Bond holders, who tried unsuccessfully to have their own plan accepted, will receive about 13 cents in the dollar.

Part of getting support from all stakeholders meant Bain said it would include three union officials on an advisory panel with senior management.

Bain has promised to pay employees their full entitlements and to honour travel credits held by passengers as a result of cancelled flights.

Virgin’s founder Sir Richard Branson welcomed Bain’s new ownership of Virgin Australia.

“It has been a massive effort by the administrator, Bain, [Virgin chief] Paul Scurrah and the airline’s management team to get this far in the face of the global travel crisis.”

The Transport Workers’ Union was key to getting the deal approved and only swung behind the Bain deal this week.

TWU national secretary Michael Kane said it was a new beginning and an important day for Virgin and Australian aviation.

“I want to congratulate Virgin workers who have been instrumental in getting us to the point where Virgin has now been rebooted and is in a plan to get back to flying.”

The deal must now be approved by the Federal Court.

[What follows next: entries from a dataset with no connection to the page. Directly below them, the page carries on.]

(* ===== verification/SpscProps.v ===== *)
(** * Properties of the single-producer single-consumer ring *)

From S2P Require Import Prelude SpscRing SpscConc.

(** ** Calls in sequence *)

Section Sequential.
Context {T : Type} (Capacity : Z).

Inductive RingOp := Push (v : T) | Pop.
Inductive RingOut := OPush (ok : bool) | OPop (out : option T).

Fixpoint ring_run (r : SpscRing T) (ops : list RingOp) : option (list RingOut * SpscRing T) :=
  match ops with
  | [] => Some ([], r)
  | Push v :: ops =>
      let '(ok, r) := try_push Capacity v r in
      '(outs, r) ← ring_run r ops; Some (OPush ok :: outs, r)
  | Pop :: ops =>
      '(out, r) ← try_pop Capacity r;
      '(outs, r) ← ring_run r ops; Some (OPop out :: outs, r)
  end.

(** The specification: a queue of at most [n] elements. *)
Fixpoint queue_run (n : nat) (q : list T) (ops : list RingOp) : list RingOut * list T :=
  match ops with
  | [] => ([], q)
  | Push v :: ops =>
      let ok := bool_decide (length q < n)%nat in
      let '(outs, q') := queue_run n (if ok then q ++ [v] else q) ops in
      (OPush ok :: outs, q')
  | Pop :: ops =>
      let '(outs, q') := queue_run n (tail q) ops in (OPop (head q) :: outs, q')
  end.

(** (C29) The ring is a bounded queue: from any state of the indices, also just
    before they wrap around, every sequence of calls returns, answers as a
    queue of [kCap] elements does, and [size_approx] is the queue's length. *)
Theorem ring_refines_queue r q t ops :
  Capacity <= 2 ^ 63 -> ring_rep Capacity r q t ->
  exists r' t', ring_run r ops = Some ((queue_run (cap Capacity) q ops).1, r') /\
    ring_rep Capacity r' (queue_run (cap Capacity) q ops).2 t' /\
    size_approx r' = Z.of_nat (length (queue_run (cap Capacity) q ops).2).
Proof.
  intros Hc. revert r q t. induction ops as [|[v|] ops IH]; intros r q t Hr.
  - exists r, t. split_and!; [done..|]. by eapply size_approx_spec.
  - cbn [ring_run queue_run]. pose proof (try_push_spec Capacity Hc r q t v Hr) as Hp.
    case_bool_decide as Hd; [rewrite decide_True in Hp by done|rewrite decide_False in Hp by done].
    + destruct Hp as (r1 & -> & Hr1). destruct (IH _ _ _ Hr1) as (r' & t' & E & ? & ?).
      exists r', t'. rewrite E. by destruct (queue_run _ (q ++ [v]) ops).
    + rewrite Hp. destruct (IH _ _ _ Hr) as (r' & t' & E & ? & ?).
      exists r', t'. rewrite E. by destruct (queue_run _ q ops).
  - cbn [ring_run queue_run]. pose proof (try_pop_spec Capacity Hc r q t Hr) as Hp.
    destruct q as [|v q]; simpl.
    + rewrite Hp. destruct (IH _ _ _ Hr) as (r' & t' & E & ? & ?).
      exists r', t'. simpl. rewrite E. by destruct (queue_run _ [] ops).
    + destruct Hp as (r1 & -> & Hr1). destruct (IH _ _ _ Hr1) as (r' & t' & E & ? & ?).
      exists r', t'. simpl. rewrite E. by destruct (queue_run _ q ops).
Qed.

End Sequential.

(** At the wrap-around: both indices are 2^64 - 1. *)
Lemma ring_refines_queue_witness :
  exists r' t', ring_run 2 (mkRing (2 ^ 64 - 1) (2 ^ 64 - 1) [None; None])
      [Push 7; Push 8; Push 9; Pop; Pop; Push 5; Pop; Pop] =
    Some ([OPush true; OPush true; OPush false; OPop (Some 7); OPop (Some 8);
           OPush true; OPop (Some 5); OPop None], r') /\
    ring_rep 2 r' [] t' /\ size_approx r' = 0.
Proof.
  apply (ring_refines_queue 2 (mkRing (2 ^ 64 - 1) (2 ^ 64 - 1) [None; None]) []
           (Z.to_nat (2 ^ 64 - 1)) [Push 7; Push 8; Push 9; Pop; Pop; Push 5; Pop; Pop]).
  - discriminate.
  - constructor.
    + cbn [length head_]. rewrite Nat.add_0_r, Z2Nat.id by discriminate. reflexivity.
    + cbn [length tail_]. rewrite Z2Nat.id by discriminate. reflexivity.
    + apply Nat.le_0_l.
    + reflexivity.
    + intros i v Hi. discriminate.
Defined.

(** ** Two threads *)

Section Threads.
Context {T : Type} (Capacity : Z).
Hypothesis Hcapacity : Capacity <= 2 ^ 63.

(** (C4) Race freedom: under every interleaving and every choice of visible
    index values, no slot access races with the other thread's. *)
Theorem spsc_no_data_race (tr : list (Event (T := T))) c :
  ring_steps Capacity (Running (init Capacity)) tr c -> c <> DataRace.
Proof.
  intros (s & Q & -> & _ & _)%(ring_reachable_inv Capacity Hcapacity). discriminate.
Qed.

(** (C5) First in, first out, nothing lost, duplicated or read before it was
    written: the values popped are, in order, a prefix of the values pushed,
    and at most [kCap] pushes are ahead of the pops. *)
Theorem spsc_fifo (tr : list (Event (T := T))) s :
  ring_steps Capacity (Running (init Capacity)) tr (Running s) ->
  exists Q, popped tr = Some <$> Q /\ Q `prefix_of` pushed tr /\
    (length (pushed tr) <= length Q + cap Capacity)%nat.
Proof.
  intros (s' & Q & [= <-] & Hq & Hi)%(ring_reachable_inv Capacity Hcapacity).
  exists Q. split_and!; [done|apply Hi|].
  destruct (i_pview _ _ _ _ Hi) as [? _]. pose proof (i_room _ _ _ _ Hi). lia.
Qed.

(** The verdicts are justified: a push is refused only when [kCap]
    elements are not known to be popped, a pop only when it has popped every
    push it can see; a thread that sees the newest index is refused only when
    the ring is really full, respectively empty. *)
Theorem spsc_verdicts (tr : list (Event (T := T))) s s' ev :
  ring_steps Capacity (Running (init Capacity)) tr (Running s) ->
  ring_step Capacity (Running s) ev (Running s') ->
  (forall v, ev = [PushRet v false] ->
     (view _ (producer s') <= length (popped tr))%nat /\
     length (pushed tr) = (view _ (producer s') + cap Capacity)%nat) /\
  (ev = [PopRet None] ->
     (view _ (consumer s') <= length (pushed tr))%nat /\
     length (popped tr) = view _ (consumer s')).
Proof.
  intros (s1 & Q & [= <-] & Hq & Hi)%(ring_reachable_inv Capacity Hcapacity) Hs.
  pose proof (i_prod _ _ _ _ Hi) as Hp. pose proof (i_cons _ _ _ _ Hi) as Hc.
  pose proof (i_tail _ _ _ _ Hi) as Ht. pose proof (i_head _ _ _ _ Hi) as Hh.
  pose proof (i_room _ _ _ _ Hi) as Hroom. destruct (i_cview _ _ _ _ Hi) as [Hcv _].
  destruct (i_pview _ _ _ _ Hi) as [Hpv _].
  rewrite Hq, length_fmap. pose proof (cap_kCap Capacity Hcapacity) as Hk.
  split; intros; subst ev; inversion Hs; subst; simpl in *.
  - destruct Hp as (_ & -> & ->). rewrite Ht in *.
    match goal with H : msgs _ !! _ = Some _ |- _ => apply msgs_lookup in H as (? & -> & ->) end.
    rewrite (u64_count_sub Capacity Hcapacity) in * by lia. lia.
  - destruct Hc as (_ & ->). rewrite Hh in *.
    match goal with H : msgs _ !! _ = Some _ |- _ => apply msgs_lookup in H as (? & E & ->) end.
    apply Z.eqb_eq in E. apply (u64_count_eq Capacity Hcapacity) in E; lia.
Qed.

(** The number of steps left of a call in progress. *)
Definition push_left (p : PPc (T := T)) : nat :=
  match p with
  | PIdle => 0 | PStore _ _ => 1 | PWrite _ _ _ => 2 | PLoadTail _ _ _ => 3 | PLoadHead _ => 4
  end.
Definition pop_left (p : CPc (T := T)) : nat :=
  match p with
  | CIdle => 0 | CStore _ _ => 1 | CRead _ => 2 | CLoadHead _ => 3 | CLoadTail => 4
  end.

(** What a step of the producer, or of the consumer, does to its own call: it
    begins one or brings the one in progress closer to its return. *)
Definition push_advances (p p' : PPc (T := T)) : Prop :=
  (p = PIdle /\ exists v, p' = PLoadHead v) \/ (push_left p' < push_left p)%nat.
Definition pop_advances (c c' : CPc (T := T)) : Prop :=
  (c = CIdle /\ c' = CLoadTail) \/ (pop_left c' < pop_left c)%nat.

Lemma ring_step_advances s ev (s' : State (T := T)) :
  ring_step Capacity (Running s) ev (Running s') ->
  (consumer s' = consumer s /\ push_advances (pc _ (producer s)) (pc _ (producer s'))) \/
  (producer s' = producer s /\ pop_advances (pc _ (consumer s)) (pc _ (consumer s'))).
Proof.
  unfold push_advances, pop_advances.
  intros Hs. inversion Hs; subst; simpl;
    first [left; split; [reflexivity|] | right; split; [reflexivity|]]; first [left; by eauto | right; simpl; lia].
Qed.

(** A call in progress can always take its next step. *)
Lemma ring_can_step (tr : list (Event (T := T))) s :
  ring_steps Capacity (Running (init Capacity)) tr (Running s) ->
  (pc _ (producer s) <> PIdle -> exists ev s', ring_step Capacity (Running s) ev (Running s') /\
     (push_left (pc _ (producer s')) < push_left (pc _ (producer s)))%nat) /\
  (pc _ (consumer s) <> CIdle -> exists ev s', ring_step Capacity (Running s) ev (Running s') /\
     (pop_left (pc _ (consumer s')) < pop_left (pc _ (consumer s)))%nat).
Proof.
  intros (s1 & Q & [= <-] & _ & Hi)%(ring_reachable_inv Capacity Hcapacity).
  pose proof (i_tail _ _ _ _ Hi) as Ht. pose proof (i_head _ _ _ _ Hi) as Hh.
  destruct (i_pview _ _ _ _ Hi) as [Hpv _]. destruct (i_cview _ _ _ _ Hi) as [Hcv _]. split.
  - destruct s as [[hm tm cs] [p vw ck kn] c]. simpl in *. intros Hne.
    destruct p as [|v|v h next|v h next|v next]; [done|..].
    + eexists _, _. split; [eapply push_load_head; simpl; by rewrite Hh, msgs_last|]. simpl. auto with lia.
    + assert (tm !! vw = Some (u64 (Z.of_nat vw), vw)) as Hvw by (by rewrite Ht, msgs_lookup_2).
      destruct (Z.le_gt_cases (u64 (next - u64 (Z.of_nat vw))) (kCap Capacity)).
      * eexists _, _. split; [eapply push_room; [reflexivity|exact Hvw|done]|]. simpl. auto with lia.
      * eexists _, _. split; [eapply push_full; [reflexivity|exact Hvw|done]|]. simpl. auto with lia.
    + destruct (inv_push_write Capacity Hcapacity _ _ _ _ _ _ _ _ _ _ _ _ Hi) as (cs' & E & _).
      eexists _, _. split; [by eapply push_write|]. simpl. auto with lia.
    + eexists _, _. split; [by eapply push_store|]. simpl. auto with lia.
  - destruct s as [[hm tm cs] p [c vw ck kn]]. simpl in *. intros Hne.
    destruct c as [| |t|t|t out]; [done|..].
    + eexists _, _. split; [eapply pop_load_tail; simpl; by rewrite Ht, msgs_last|]. simpl. auto with lia.
    + assert (hm !! vw = Some (u64 (Z.of_nat vw), vw)) as Hvw by (rewrite Hh, msgs_lookup_2; [done|lia]).
      destruct (decide (t = u64 (Z.of_nat vw))) as [->|].
      * eexists _, _. split; [by eapply pop_empty|]. simpl. auto with lia.
      * eexists _, _. split; [by eapply pop_some|]. simpl. auto with lia.
    + destruct (inv_pop_read Capacity Hcapacity _ _ _ _ _ _ _ _ _ _ Hi) as (o & cs' & E & _).
      eexists _, _. split; [by eapply pop_read|]. simpl. auto with lia.
    + eexists _, _. split; [by eapply pop_store|]. simpl. auto with lia.
Qed.

(** (C28) Wait freedom.  From every state the two threads reach, whatever values
    of the other index they see: every step, of either thread, begins a call of
    the thread that makes it or brings that thread's call closer to its return,
    at most four steps away, and leaves the other thread's call as it is; and a
    call in progress always has a next step.  So a push or a pop returns after
    at most four steps of its own thread, whatever the other thread does. *)
Theorem spsc_wait_free (tr : list (Event (T := T))) s :
  ring_steps Capacity (Running (init Capacity)) tr (Running s) ->
  (forall ev c, ring_step Capacity (Running s) ev c -> exists s', c = Running s' /\
     ((consumer s' = consumer s /\ push_advances (pc _ (producer s)) (pc _ (producer s'))) \/
      (producer s' = producer s /\ pop_advances (pc _ (consumer s)) (pc _ (consumer s'))))) /\
  (push_left (pc _ (producer s)) <= 4 /\ pop_left (pc _ (consumer s)) <= 4)%nat /\
  (pc _ (producer s) <> PIdle -> exists ev s', ring_step Capacity (Running s) ev (Running s') /\
     (push_left (pc _ (producer s')) < push_left (pc _ (producer s)))%nat) /\
  (pc _ (consumer s) <> CIdle -> exists ev s', ring_step Capacity (Running s) ev (Running s') /\
     (pop_left (pc _ (consumer s')) < pop_left (pc _ (consumer s)))%nat).
Proof.
  intros Hr. split; [|split; [|by apply (ring_can_step tr)]].
  - intros ev [s'|] Hs; [exists s'; split; [done|by eapply ring_step_advances]|].
    destruct (ring_reachable_inv Capacity Hcapacity (tr ++ ev) DataRace) as (? & ? & ? & _); [by eapply steps_snoc|done].
  - by destruct (pc _ (producer s)), (pc _ (consumer s)); simpl; lia.
Qed.

End Threads.

(** An execution: the consumer starts a pop and loads [tail_], the producer
    pushes 5, the consumer finishes, and the producer starts another push. *)
Lemma demo_exec :
  exists s, ring_steps 2 (Running (init 2))
      [PushRet 5 true; PopRet (Some (Some 5))] (Running s) /\
    pc _ (producer s) = PLoadHead 6 /\ pc _ (consumer s) = CIdle.
Proof.
  eexists. split; [|split].
  - eapply (steps_cons _ _ []); [apply pop_call|].
    eapply (steps_cons _ _ []); [apply pop_load_tail; reflexivity|].
    eapply (steps_cons _ _ []); [apply (push_call _ _ _ 5)|].
    eapply (steps_cons _ _ []); [apply push_load_head; reflexivity|].
    eapply (steps_cons _ _ []); [eapply (push_room _ _ _ _ _ _ _ _ _ 0); [reflexivity|reflexivity|discriminate]|].
    eapply (steps_cons _ _ []); [apply push_write; reflexivity|].
    eapply (steps_cons _ _ [_]); [apply push_store|].
    eapply (steps_cons _ _ []); [eapply (pop_some _ _ _ _ _ _ _ _ 1); [auto|reflexivity|discriminate]|].
    eapply (steps_cons _ _ []); [apply pop_read; reflexivity|].
    eapply (steps_cons _ _ [_]); [apply pop_store|].
    eapply (steps_cons _ _ []); [apply (push_call _ _ _ 6)|].
    apply steps_refl.
  - reflexivity.
  - reflexivity.
Qed.

Lemma demo_capacity : 2 <= 2 ^ 63.
Proof. discriminate. Qed.

Lemma spsc_no_data_race_witness :
  exists c, ring_steps 2 (Running (init 2)) [PushRet 5 true; PopRet (Some (Some 5))] c /\ c <> DataRace.
Proof.
  destruct demo_exec as (s & Hs & _). exists (Running s). split; [exact Hs|].
  exact (spsc_no_data_race 2 demo_capacity _ _ Hs).
Defined.

Lemma spsc_fifo_witness :
  exists Q, [Some 5] = Some <$> Q /\ Q `prefix_of` [5] /\ (1 <= length Q + 2)%nat.
Proof. destruct demo_exec as (s & Hs & _). exact (spsc_fifo 2 demo_capacity _ _ Hs). Defined.

Lemma spsc_verdicts_witness :
  exists (s s' : State (T := Z)), ring_steps 2 (Running (init 2)) [] (Running s) /\
  ring_step 2 (Running s) [PopRet None] (Running s') /\
  (forall v : Z, [PopRet None] = [PushRet v false] ->
     (view _ (producer s') <= 0)%nat /\ 0%nat = (view _ (producer s') + 2)%nat) /\
  ([PopRet None] = [PopRet (T := Z) None] ->
     (view _ (consumer s') <= 0)%nat /\ 0%nat = view _ (consumer s')).
Proof.
  set (s0 := init (T := Z) 2).
  set (s2 := mkState (mem s0) (producer s0) (mkThread _ (CLoadHead 0) 0 0 0)).
  exists s2, (mkState (mem s0) (producer s0) (mkThread _ CIdle 0 0 0)).
  assert (ring_steps 2 (Running s0) [] (Running s2)) as Hst.
  { eapply (steps_cons _ _ []); [apply pop_call|].
    eapply (steps_cons _ _ []); [apply pop_load_tail; reflexivity|]. apply steps_refl. }
  assert (ring_step 2 (Running s2) [PopRet None]
            (Running (mkState (mem s0) (producer s0) (mkThread _ CIdle 0 0 0)))) as Hpop.
  { exact (pop_empty 2 (mem s0) (producer s0) 0 0 0 0 0 0 (Nat.le_refl 0) eq_refl). }
  split; [exact Hst|]. split; [exact Hpop|].
  exact (spsc_verdicts 2 demo_capacity [] _ _ _ Hst Hpop).
Defined.

Lemma spsc_wait_free_witness :
  exists s, pc _ (producer s) = PLoadHead 6 /\
  (forall ev c, ring_step 2 (Running s) ev c -> exists s', c = Running s' /\
     ((consumer s' = consumer s /\ push_advances (pc _ (producer s)) (pc _ (producer s'))) \/
      (producer s' = producer s /\ pop_advances (pc _ (consumer s)) (pc _ (consumer s'))))) /\
  (push_left (pc _ (producer s)) <= 4 /\ pop_left (pc _ (consumer s)) <= 4)%nat /\
  (pc _ (producer s) <> PIdle -> exists ev s', ring_step 2 (Running s) ev (Running s') /\
     (push_left (pc _ (producer s')) < push_left (pc _ (producer s)))%nat) /\
  (pc _ (consumer s) <> CIdle -> exists ev s', ring_step 2 (Running s) ev (Running s') /\
     (pop_left (pc _ (consumer s')) < pop_left (pc _ (consumer s)))%nat).
Proof.
  destruct demo_exec as (s & Hs & Hp & _). exists s. split; [exact Hp|].
  exact (spsc_wait_free 2 demo_capacity _ _ Hs).
Defined.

Administrator Vaughan Strawbridge said his role was challenging, but creditors had overwhelmingly voted in favour of the deal.

“This outcome provides certainty for employees and customers, a return to creditors, opportunities for suppliers and financiers to continue to trade with Virgin Australia Group as well as maintaining a competitive Australian aviation industry for the benefit of consumers,” Strawbridge said.

“There is still a lot of work to do to complete the restructuring of the airline and complete the sale transaction before the business is ready to emerge from voluntary administration under Bain’s ownership.”